§ **PROBLEM**
All that is wanted is a word-for-word copy of the data from its first line to the line containing "- unfold MazeGenerator.pop.", both included.

------------------------------------------------

Lemma backward_inv m current top rest :
  generate_inv m current ->
  (forall d, in_grid (neighbour current d) ->
             visited m (neighbour current d) = true) ->
  MazeGenerator.pathStack m = top :: rest ->
  generate_inv (MazeGenerator.pop m) top.
Proof.
  intros Hinv Hall Hst.
  pose proof (gi_stack _ _ Hinv) as Hstack. rewrite Hst in Hstack.
  apply Forall_cons in Hstack as [Htop Hrest].
  constructor.
  - exact (gi_coordinates _ _ Hinv).
  - exact Htop.
  - unfold MazeGenerator.pop. rewrite Hst. exact Hrest.
  - exact (gi_origin _ _ Hinv).
  - exact (gi_walls _ _ Hinv).
  - exact (gi_count _ _ Hinv).
  - exact (gi_reach _ _ Hinv).
  - intros l (Hlen & Hnd & Hpath & Hclose). apply (gi_acyclic _ _ Hinv l).
    split; [done|]. split; [done|]. split; [|exact Hclose].
    apply (path_transfer _ (MazeGenerator.pop m)); [|done].
    intros p q _ _ Hpq. exact Hpq.
  - intros p e Hp Hv Hn Hvn.
    pose proof (gi_frontier _ _ Hinv p e Hp Hv Hn Hvn) as Hin.
    rewrite Hst in Hin.
    change (p ∈ current :: removelast (top :: rest)) in Hin.
    unfold MazeGenerator.pop. rewrite Hst. simpl tail. simpl MazeGenerator.pathStack.
    apply elem_of_cons in Hin as [->|Hin]; [|done].
    change (visited m (neighbour current e) = false) in Hvn.
    rewrite Hall in Hvn by done. done.
Qed.

End Invariant.

(** ** The loop, from its first turn to its last *)

Section Loop.
Context {settings : MazeSettings}.

Lemma Generate_loop_unfold fuel m current s :
  MazeGenerator.Generate_loop (S fuel) m current s
  = match MazeGenerator.pathStack m with
    | [] => Some (m, s)
    | _ :: _ =>
        let '(m', current', s') := MazeGenerator.Generate_body m current s in
        MazeGenerator.Generate_loop fuel m' current' s'
    end.
Proof. reflexivity. Qed.

(** Every turn lowers twice the number of unvisited cells plus the depth
    of the stack by one, so that many turns empty the stack. *)
Lemma Generate_loop_correct fuel : forall m current s,
  generate_inv m current ->
  (2 * (length MazeGenerator.cells - count_visited m)
   + length (MazeGenerator.pathStack m) <= fuel)%nat ->
  exists m' current' s',
    MazeGenerator.Generate_loop fuel m current s = Some (m', s')
    /\ generate_inv m' current' /\ MazeGenerator.pathStack m' = [].
Proof.
  induction fuel as [|fuel IH]; intros m current s Hinv Hfuel.
  - destruct (MazeGenerator.pathStack m) as [|top rest] eqn:Hst;
      [|simpl in Hfuel; lia].
    exists m, current, s. simpl. by rewrite Hst.
  - rewrite Generate_loop_unfold.
    destruct (MazeGenerator.pathStack m) as [|top rest] eqn:Hst.
    { by exists m, current, s. }
    destruct (Generate_body_cases m current s (gi_coordinates _ _ Hinv)
                (proj1 (gi_current _ _ Hinv)))
      as (m' & current' & s' & -> & [(d & -> & Hstep & _)|(Hall & -> & -> & _)]).
    + apply IH; [by eapply forward_inv|].
      pose proof (forward_count_visited m m' current d Hstep) as Hcv.
      pose proof (count_if_le_length (visited m') MazeGenerator.cells) as Hle.
      fold (count_visited m') in Hle.
      rewrite (fs_stack _ _ _ _ Hstep), Hst.
      simpl in *. lia.
    + rewrite Hst. simpl hd. apply IH; [by eapply backward_inv|].
      unfold MazeGenerator.pop. rewrite Hst. simpl in *.
      change (count_visited (MazeGenerator.mk (MazeGenerator.grid m) rest))
        with (count_visited m). lia.
Qed.

(** The state [Generate] enters its loop with. *)
Lemma Generate_entry_inv m :
  1 <= MAZE_WIDTH -> 1 <= MAZE_HEIGHT -> MazeGenerator.pathStack m = [] ->
  generate_inv
    (MazeGenerator.push (0, 0)
       (MazeGenerator.update (0, 0) (Cell.set_visited true)
          (MazeGenerator.Initialize m)))
    (0, 0).
Proof.
  intros HW HH Hst.
  set (m0 := MazeGenerator.push _ _).
  assert (in_grid (0, 0)) as Horigin by (unfold in_grid; simpl; lia).
  assert (forall p e, in_grid p -> wall m0 p e = true) as Hwall.
  { intros p e Hp. unfold m0.
    rewrite wall_push, wall_update_set_visited. unfold wall.
    rewrite deref_Initialize by done. by destruct e. }
  assert (forall p, in_grid p ->
            visited m0 p = if decide (p = (0, 0)) then true else false) as Hvis.
  { intros p Hp. unfold m0.
    rewrite visited_push, visited_update_set_visited.
    destruct (decide ((0, 0) = p)) as [<-|Hne]; [by rewrite decide_True|].
    rewrite decide_False by done.
    unfold visited. by rewrite deref_Initialize. }
  assert (forall p e, passage m0 p e = false) as Hpass.
  { intros p e. unfold passage.
    destruct (in_gridb p) eqn:Hp; [|done]. apply in_gridb_true in Hp.
    rewrite Hwall by done. simpl. by rewrite andb_false_r. }
  assert (forall p q, ~ linked m0 p q) as Hlink.
  { intros p q (e & _ & He). by rewrite Hpass in He. }
  constructor.
  - apply coordinates_ok_update_set_visited, coordinates_ok_Initialize.
  - split; [done|]. rewrite Hvis by done. by apply decide_True.
  - unfold m0. simpl. rewrite Hst. apply Forall_singleton.
    split; [done|]. fold m0. rewrite Hvis by done. by apply decide_True.
  - split; [done|]. rewrite Hvis by done. by apply decide_True.
  - intros p e Hp Hw. rewrite Hwall in Hw by done. done.
  - unfold open_pairs. rewrite !count_if_none by (intros; apply Hpass).
    unfold count_visited. simpl.
    rewrite <- (count_if_none (fun _ : ptr => false) MazeGenerator.cells) by done.
    apply (count_if_switch_on (fun _ => false) _ _ (0, 0)).
    + apply NoDup_cells.
    + by apply elem_of_cells.
    + done.
    + rewrite Hvis by done. by apply decide_True.
    + intros q Hq Hne. apply elem_of_cells in Hq.
      rewrite Hvis by done. by apply decide_False.
  - intros p Hp Hv. rewrite Hvis in Hv by done.
    destruct (decide (p = (0, 0))) as [->|]; [apply rtc_refl|done].
  - intros l (Hlen & _ & Hpath & _).
    destruct l as [|p [|q l]]; try (simpl in Hlen; lia).
    destruct Hpath as [Hpq _]. by apply Hlink in Hpq.
  - intros p e Hp Hv _ _. rewrite Hvis in Hv by done.
    destruct (decide (p = (0, 0))) as [->|]; [|done].
    unfold m0. simpl. rewrite Hst. simpl. by left.
Qed.

(** a set of cells that holds the origin and is closed under stepping to
    any neighbour in the grid is the whole grid *)
Lemma grid_spans (P : ptr -> Prop) :
  P (0, 0) ->
  (forall p d, in_grid p -> in_grid (neighbour p d) -> P p -> P (neighbour p d)) ->
  forall p, in_grid p -> P p.
Proof.
  intros H0 Hstep.
  assert (forall n, in_grid (Z.of_nat n, 0) -> P (Z.of_nat n, 0)) as Hrow.
  { induction n as [|n IH]; intros Hn; [done|].
    assert (in_grid (Z.of_nat n, 0)) as Hn'
      by (unfold in_grid in *; simpl in *; lia).
    replace (Z.of_nat (S n), 0) with (neighbour (Z.of_nat n, 0) Right)
      by (simpl; f_equal; lia).
    apply Hstep; [done| |by apply IH].
    simpl. unfold in_grid in *; simpl in *; lia. }
  assert (forall k n, in_grid (Z.of_nat n, Z.of_nat k) ->
            P (Z.of_nat n, Z.of_nat k)) as Hcol.
  { induction k as [|k IH]; intros n Hn; [by apply Hrow|].
    assert (in_grid (Z.of_nat n, Z.of_nat k)) as Hn'
      by (unfold in_grid in *; simpl in *; lia).
    replace (Z.of_nat n, Z.of_nat (S k))
      with (neighbour (Z.of_nat n, Z.of_nat k) Top) by (simpl; f_equal; lia).
    apply Hstep; [done| |by apply IH].
    simpl. unfold in_grid in *; simpl in *; lia. }
  intros [px py] Hp.
  assert (0 <= px /\ 0 <= py) as [Hx Hy] by (unfold in_grid in Hp; simpl in Hp; lia).
  rewrite <- (Z2Nat.id px), <- (Z2Nat.id py) by done.
  apply Hcol. by rewrite !Z2Nat.id.
Qed.

Lemma generate_inv_final m current :
  generate_inv m current -> MazeGenerator.pathStack m = [] -> generated m.
Proof.
  intros Hinv Hst.
  assert (forall p, in_grid p -> visited m p = true) as Hall.
  { apply grid_spans; [apply (gi_origin _ _ Hinv)|].
    intros p d Hp Hn Hv.
    destruct (visited m (neighbour p d)) eqn:Hvn; [done|].
    pose proof (gi_frontier _ _ Hinv p d Hp Hv Hn Hvn) as Hin.
    rewrite Hst in Hin. simpl in Hin. by apply elem_of_nil in Hin. }
  constructor.
  - apply (gi_coordinates _ _ Hinv).
  - done.
  - done.
  - intros p d Hp Hw.
    destruct (gi_walls _ _ Hinv p d Hp Hw) as (_ & ? & _ & ?). done.
  - apply (gi_count _ _ Hinv).
  - intros p Hp. apply (gi_reach _ _ Hinv); [done|by apply Hall].
  - apply (gi_acyclic _ _ Hinv).
Qed.

Lemma Generate_loop_more_fuel fuel : forall fuel' m current s r,
  MazeGenerator.Generate_loop fuel m current s = Some r ->
  (fuel <= fuel')%nat ->
  MazeGenerator.Generate_loop fuel' m current s = Some r.
Proof.
  induction fuel as [|fuel IH]; intros fuel' m current s r Hrun Hle.
  - simpl in Hrun. destruct (MazeGenerator.pathStack m) eqn:Hst; [|done].
    destruct fuel'; simpl; by rewrite Hst.
  - destruct fuel' as [|fuel']; [lia|].
    rewrite Generate_loop_unfold in Hrun |- *.
    destruct (MazeGenerator.pathStack m); [done|].
    destruct (MazeGenerator.Generate_body m current s) as [[m' current'] s'].
    apply (IH fuel'); [done|lia].
Qed.

Lemma Generate_unfold fuel m s :
  MazeGenerator.Generate fuel m s
  = MazeGenerator.Generate_loop fuel (Generate_entry m) (0, 0) s.
Proof. reflexivity. Qed.

(** [Generate] after [Initialize] leaves its loop within [2 * W * H] turns,
    with the same maze whatever the fuel beyond that, and the maze has the
    properties of [generated]. *)
Lemma Generate_correct m s :
  1 <= MAZE_WIDTH -> 1 <= MAZE_HEIGHT -> MazeGenerator.pathStack m = [] ->
  exists m' s',
    (forall fuel, 2 * MAZE_WIDTH * MAZE_HEIGHT <= Z.of_nat fuel ->
       MazeGenerator.Generate fuel (MazeGenerator.Initialize m) s
       = Some (m', s'))
    /\ generated m'.
Proof.
  intros HW HH Hst.
  pose proof (Generate_entry_inv m HW HH Hst) as Hinv.
  destruct (Generate_loop_correct
              (Z.to_nat (2 * MAZE_WIDTH * MAZE_HEIGHT)) _ (0, 0) s Hinv)
    as (m' & current' & s' & Hloop & Hinv' & Hst').
  - pose proof (gi_count _ _ Hinv) as Hcount.
    rewrite Hcount, length_cells. simpl. rewrite Hst. simpl. nia.
  - exists m', s'. split; [|by eapply generate_inv_final].
    intros fuel Hfuel. rewrite Generate_unfold.
    apply (Generate_loop_more_fuel _ _ _ _ _ _ Hloop). lia.
Qed.

End Loop.

(** ** Walls agree on their two sides *)

Section Symmetry.
Context {settings : MazeSettings}.

(** the wall on side [e] of [p], seen from the cell beyond it, is the wall
    that [RemoveWall] clears between [current] and its neighbour beyond
    side [d] exactly when it is that wall seen from [p] *)
Lemma cleared_wall_other_side current d p e :
  (neighbour p e = current /\ opposite e = d)
  \/ (neighbour p e = neighbour current d /\ opposite e = opposite d)
  <-> (p = current /\ e = d) \/ (p = neighbour current d /\ e = opposite d).
Proof.
  split.
  - intros [[Hq He]|[Hq He]].
    + right. split.
      * by rewrite <- (neighbour_opposite p e), Hq, He.
      * by rewrite <- He, opposite_opposite.
    + left. assert (e = d) as ->.
      { by rewrite <- (opposite_opposite e), He, opposite_opposite. }
      split; [|done]. by apply neighbour_inj in Hq.
  - intros [[-> ->]|[-> ->]].
    + by right.
    + left. by rewrite neighbour_opposite, opposite_opposite.
Qed.

Lemma symmetric_Initialize m : symmetric (MazeGenerator.Initialize m).
Proof.
  intros p d Hp Hn. unfold wall. rewrite !deref_Initialize by done.
  by destruct d.
Qed.

Lemma symmetric_RemoveWall m current d :
  coordinates_ok m -> in_grid current -> in_grid (neighbour current d) ->
  symmetric m ->
  symmetric (MazeGenerator.RemoveWall current (neighbour current d) m).
Proof.
  intros Hm Hc Hn Hsym p e Hp Hpn.
  rewrite !wall_RemoveWall by done.
  pose proof (cleared_wall_other_side current d p e) as Hflip.
  repeat case_decide; try tauto. by apply Hsym.
Qed.

Lemma RemoveWalls_ok calls : forall m,
  Forall (fun c : ptr * ptr => in_grid c.1 /\ in_grid c.2 /\ adjacent c.1 c.2) calls ->
  coordinates_ok m -> symmetric m ->
  coordinates_ok (RemoveWalls calls m) /\ symmetric (RemoveWalls calls m).
Proof.
  induction calls as [|[current next] calls IH]; intros m Hcalls Hm Hsym; [done|].
  apply Forall_cons in Hcalls as [(Hc & Hn & d & Hd) Hcalls].
  simpl in Hc, Hn, Hd. subst next.
  unfold RemoveWalls. simpl. apply IH; [done| |].
  - by apply coordinates_ok_RemoveWall.
  - by apply symmetric_RemoveWall.
Qed.

Lemma generated_symmetric m : generated m -> symmetric m.
Proof.
  intros Hgen p d Hp Hn. split; intros Hw.
  - by destruct (gen_walls _ Hgen p d Hp Hw).
  - destruct (gen_walls _ Hgen _ _ Hn Hw) as [_ Hback].
    by rewrite neighbour_opposite, opposite_opposite in Hback.
Qed.

Lemma generated_passage m p d :
  generated m -> in_grid p -> (wall m p d = false <-> passage m p d = true).
Proof.
  intros Hgen Hp. unfold passage. split.
  - intros Hw. destruct (gen_walls _ Hgen p d Hp Hw) as [Hn Hback].
    apply in_gridb_true in Hp, Hn. by rewrite Hp, Hn, Hw, Hback.
  - intros Hpass. rewrite !andb_true_iff in Hpass.
    destruct Hpass as [[_ Hw] _]. by destruct (wall m p d).
Qed.

End Symmetry.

------------------------------------------------

§ **EXERCISE OUTPUT**
Lemma backward_inv m current top rest :
  generate_inv m current ->
  (forall d, in_grid (neighbour current d) ->
             visited m (neighbour current d) = true) ->
  MazeGenerator.pathStack m = top :: rest ->
  generate_inv (MazeGenerator.pop m) top.
Proof.
  intros Hinv Hall Hst.
  pose proof (gi_stack _ _ Hinv) as Hstack. rewrite Hst in Hstack.
  apply Forall_cons in Hstack as [Htop Hrest].
  constructor.
  - exact (gi_coordinates _ _ Hinv).
  - exact Htop.
  - unfold MazeGenerator.pop. rewrite Hst. exact Hrest.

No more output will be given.